Per venti giorni hanno assistito alla sua agonia, senza fare nulla per salvarlo. Per questo il tribunale penale di Siracusa ha condannato cinque medici per l’omicidio colposo di Alfredo Liotta, un uomo di 41 anni morto il 26 luglio 2012 nel carcere siracusano dove era detenuto. Ci sono voluti otto anni perché si concludesse il primo grado del processo a carico di otto medici, cinque dei quali ritenuti colpevoli.

A darne notizia ieri è stata l’associazione Antigone perché, come ha spiegato l’avvocata Simona Filippi che fa parte del direttivo dell’organizzazione, «il caso venne portato a conoscenza del difensore civico di Antigone da parte della moglie del detenuto. Il nostro ufficio una volta acquisite tutte le carte sullo stato di salute dell’uomo presentò un esposto alla Procura della Repubblica di Siracusa nel quale si sottolineava come il personale medico e infermieristico che si succedeva dal detenuto, non avesse saputo individuare e comprendere i sintomi né il decorso clinico di Alfredo Liotta e che tali carenze conoscitive ne avessero determinato il decesso. Quell’esposto consentì di riaprire il caso sulla morte dell’uomo e portò nel marzo 2017 al rinvio a giudizio dei medici. Alle condanne – conclude l’avvocata – si è riusciti ad arrivare anche grazie al lavoro della giovane Giudice che ha condotto il processo che, attraverso un dibattimento serrato, ha permesso di evitare la prescrizione dei reati».
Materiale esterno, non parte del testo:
(** * Selenium Grid exporter: the scrape / publish cycle

    A shallow embedding of the exporter's collector ([NewExporter], [fetch],
    [scrape], [Collect]) and the properties of the published metric state
    that follow from it.

    Modelling choices, all read off the Go source:
    - a [prometheus.Gauge] is the [float64] it holds ([Set] stores a value);
    - a [prometheus.GaugeVec] is a finite map from the list of label values
      given to [WithLabelValues] to the value of the child gauge; [Reset]
      empties it.  [WithLabelValues] panics on a wrong number of label values
      or on a value that is not UTF-8: the collector always passes the right
      number, and strings decoded by [encoding/json] are valid UTF-8;
    - [float64] is the kernel's binary64 float type; the collector only stores
      such values, it never computes with them;
    - an [error] is its message; [nil] is [None];
    - the HTTP exchange of one [fetch] is an input ([Upstream]): which of the
      fallible library calls fails, or the response received;
    - [json.Unmarshal] is a parameter of the development: any function from
      the body and the zero-valued target to the target as filled and an
      optional error;
    - [logrus] calls append to a log carried next to the exporter;
    - a computation is the sequence of its atomic operations ([Prog]), run
      either by one caller ([run]) or by two callers under a schedule
      ([interleave]). *)

From Stdlib Require Import Floats ZArith.
From stdpp Require Import gmap strings list.

Open Scope string_scope.

(** ** Data model *)

Abbreviation float64 := PrimFloat.float (only parsing).
Abbreviation error := string (only parsing).
Abbreviation bytes := (list Byte.byte) (only parsing).

(** Label values, in the order of the vector's label names. *)
Abbreviation GaugeVec := (gmap (list string) float64) (only parsing).

Record Exporter := mkExporter {
  URI : string;
  up : float64;
  totalSlots : float64;
  maxSession : float64;
  sessionCount : float64;
  sessionQueueSize : float64;
  version : GaugeVec;
  nodeCount : float64;
  nodeStatus : GaugeVec;
  nodeMaxSession : GaugeVec;
  nodeSlotCount : GaugeVec;
  nodeSessionCount : GaugeVec;
  nodeVersion : GaugeVec
}.

Module HubResponseNode.
Record t := mk {
  Id : string;
  Uri : string;
  Status : string;
  MaxSession : float64;
  SlotCount : float64;
  SessionCount : float64;
  Version : string
}.
End HubResponseNode.

Module hubResponse.
Record Grid_t := mkGrid {
  TotalSlots : float64;
  MaxSession : float64;
  SessionCount : float64;
  SessionQueueSize : float64;
  NodeCount : float64;
  Version : string
  }.
Record NodesInfo_t := mkNodesInfo { Nodes : list HubResponseNode.t }.
Record Data_t := mkData { Grid : Grid_t; NodesInfo : NodesInfo_t }.
Record t := mk { Data : Data_t }.

(** [var hResponse hubResponse]: every field at its zero value. *)
Definition zero : t :=
  mk (mkData (mkGrid 0 0 0 0 0 "") (mkNodesInfo [])).
End hubResponse.

(** ** The HTTP exchange of one fetch *)

Module http.
Definition StatusOK : Z := 200.

Record Response := mkResponse {
  Status : string;             (* e.g. "503 Service Unavailable" *)
  StatusCode : Z;
  ReadAll : bytes * option error  (* what io.ReadAll(resp.Body) returns *)
}.
End http.

Inductive Upstream :=
  | NewRequestFails (err : error)     (* http.NewRequest returned err *)
  | DoFails (err : error)             (* client.Do returned err: transport, timeout *)
  | Responds (resp : http.Response).  (* client.Do returned a response *)

(** ** Logging and the state threaded through the collector *)

Inductive Level := InfoLevel | WarnLevel | ErrorLevel.

Record Entry := mkEntry { level : Level; message : string }.

Record State := mkState { exporter : Exporter; logged : list Entry }.

(** A computation of the collector is a sequence of atomic operations on the
    state shared by every caller of [Collect]: each call of a metric method
    ([Set], [Reset], [WithLabelValues(...).Set]) is one [Mutate], each read of
    the metrics by the exposition is one [Observe], each logrus call one
    [Emit].  The client library makes each of these atomic on its own (atomic
    stores, the vector's internal lock); nothing larger is atomic unless the
    program takes a lock itself, and this one takes none.  (The library
    performs [WithLabelValues(...).Set] as a lookup followed by a store; taking
    the pair as one operation only removes schedules.) *)
Inductive Prog (A : Type) : Type :=
  | Ret (a : A)
  | Mutate (f : Exporter → Exporter) (k : Prog A)
  | Observe (X : Type) (f : Exporter → X) (k : X → Prog A)
  | Emit (en : Entry) (k : Prog A).
Arguments Ret {A} _.
Arguments Mutate {A} _ _.
Arguments Observe {A X} _ _.
Arguments Emit {A} _ _.

Fixpoint bind {A B} (m : Prog A) (f : A → Prog B) : Prog B :=
  match m with
  | Ret a => f a
  | Mutate g k => Mutate g (bind k f)
  | Observe g k => Observe g (λ x, bind (k x) f)
  | Emit en k => Emit en (bind k f)
  end.

#[global] Instance Prog_ret : MRet Prog := λ A a, Ret a.
#[global] Instance Prog_bind : MBind Prog := λ A B f m, bind m f.

(** One caller at a time: the operations applied in program order. *)
Fixpoint run {A} (m : Prog A) (s : State) : A * State :=
  match m with
  | Ret a => (a, s)
  | Mutate g k => run k (mkState (g (exporter s)) (logged s))
  | Observe g k => run (k (g (exporter s))) s
  | Emit en k => run k (mkState (exporter s) (logged s ++ [en])%list)
  end.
«Nel corso del dibattimento – prosegue Filippi – è stato accertato che i medici del carcere di Siracusa che si sono succeduti nella cella di Liotta negli ultimi 20 giorno della sua vita sono rimasti completamente passivi davanti alle sue patologie. L’uomo soffriva di diverse problematiche: epilessia, anoressia, depressione, emorroidi. Per venti giorni non aveva più bevuto né mangiato e questo, assieme alla perdita di sangue dovuta alle emorroidi, portò alla sua morte. Il tutto senza che i medici siano intervenuti in alcun modo».

Fa notare il presidente di Antigone, Patrizio Gonnella, che «il caso di Liotta chiama in causa il tema della salute in carcere, come bene supremo da tutelare. La morte del detenuto fu un vero e proprio caso di abbandono terapeutico. La vicenda pone anche il caso di quanto sia lungo e complesso avere giustizia quando si è detenuti. Una giustizia che serve alla famiglia e che speriamo aiuti a costruire un mondo più solidale e attento alle fragilità».